Il est également important de prendre le temps de pleurer, y compris, si possible, de s'absenter du travail. Certaines personnes trouvent utile de voyager - ou de se lancer dans des projets - tandis que d'autres aiment passer du temps privé. Pour ceux qui vivent une mortinaissance, la possibilité de tenir le bébé, de prendre des photos et de garder des souvenirs comme des empreintes de pas ou des coupures de cheveux peut être extrêmement précieuse. Des organisations comme Now I Lay Me Down to Sleep proposent à des photographes bénévoles de commémorer une mortinaissance, et même si les parents ne sont pas prêts à regarder ces photos tout de suite, elles pourraient être précieuses à l'avenir.

Parmi ses patients, note-t-elle, une fois que les gens commencent à parler de fausse couche et de mortinaissance, il est courant que les amis et la famille sortent de la menuiserie avec leurs propres histoires. Entendre que d'autres ont vécu l'expérience peut aider les gens à surmonter le deuil et à trouver des points communs - et assister à un groupe de soutien pour une fausse couche ou une mortinaissance peut être très bénéfique. Les organisations communautaires, les centres de naissance, les hôpitaux et les professionnels de la santé mentale proposent souvent des groupes de fausse couche et peuvent se diviser par âge gestationnel afin que les gens puissent entrer en contact avec des parents qui savent ce qu'ils ressentent.

«La chose la plus importante pour les femmes qui ont fait une fausse couche», dit Zoldbrod, «est de rejoindre un groupe de soutien aux fausses couches. Dans un groupe de soutien aux fausses couches, les gens comprennent votre douleur.
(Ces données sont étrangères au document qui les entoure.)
(* ===== verification/MksfsSpec.v ===== *)
(** * What mksfs leaves on the disk

    Whatever the system calls answer, [main] comes to an end without a failed assertion or a bad
    access: it exits with 1, and then a call has failed, or it answers 0 and the disk holds an
    empty volume that can be mounted. *)

From S2P Require Import Prelude StateM Heap KArray KBitmap Coremap KState Thread ThreadSpec ThreadHeap Synch SynchSpec Owned.
From S2P Require Import ProcSpec Uio SfsDisk Sfs SfsBytes Mksfs SfsSpec SfsIo SfsDirs SfsTrunc SfsVolume SfsTree SfsNode.
From S2P Require Import SfsNodeSpec Owned SfsTree SfsNode SfsRep SfsLife SfsView SfsSync SfsOps SfsBoot.

Implicit Types (s t : mksfs) (data : list Z).

Ltac wpx_step :=
  repeat first [ rewrite wpx_bind | rewrite wpx_ret | rewrite wpx_exit | rewrite wpx_run | rewrite wps_bind | rewrite wps_gets
               | rewrite wps_modify | rewrite wps_ret ].
Ltac msimpl :=
  cbn [mk_bytes mk_pos mk_answers mk_errno mk_fd mk_nblocks mk_bitbuf mk_set_bytes mk_set_pos mk_set_answers mk_set_errno
       mk_set_fd mk_set_nblocks mk_set_bitbuf] in *.

(** A call that fails or moves nothing. *)
Definition bad (a : answer) : Prop := match a with Fails _ => True | Moves n => n ≤ 0 end.
Definition trouble (l : list answer) : Prop := Exists bad l.

(** The calls made between two states. *)
Definition later s t : Prop := ∃ l, mk_answers s = l ++ mk_answers t.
Une autre chose vraiment terrible à propos de la fausse couche - ou de l'infertilité - est l'incroyable envie que l'on ressent quand on voit des femmes enceintes ... dans un groupe de soutien aux fausses couches, personne ne vous dira que vous allez en enfer pour avoir ces sentiments. '

Parfois, le soutien des amis et de la famille ne suffit pas. Il y a lieu de s'inquiéter lorsque le deuil commence à interférer avec la vie des gens et lorsqu'ils ont du mal à vivre leur journée. Si une personne semble suicidaire ou envisage de s'automutiler, il est particulièrement important d'obtenir de l'aide extérieure. Mais la thérapie peut être utile même lorsque les gens n'ont pas l'impression que leur chagrin est hors de contrôle - parler à un professionnel dans un environnement sûr peut aider les gens à déballer et à traiter leur deuil, avec ou sans partenaire. Et il ne s’agit pas de «surmonter», mais d’avancer.

La fausse couche n’a pas à faire l’objet d’une stigmatisation et d’une honte silencieuses, mais c’est un processus qui commence une personne à la fois. Être franc au sujet de la perte de grossesse peut réduire le sentiment de se sentir seul, tandis que l'affirmation de la validité du deuil peut aider les parents à se sentir plus à l'aise dans le deuil avec leur communauté, plutôt que de le faire seuls.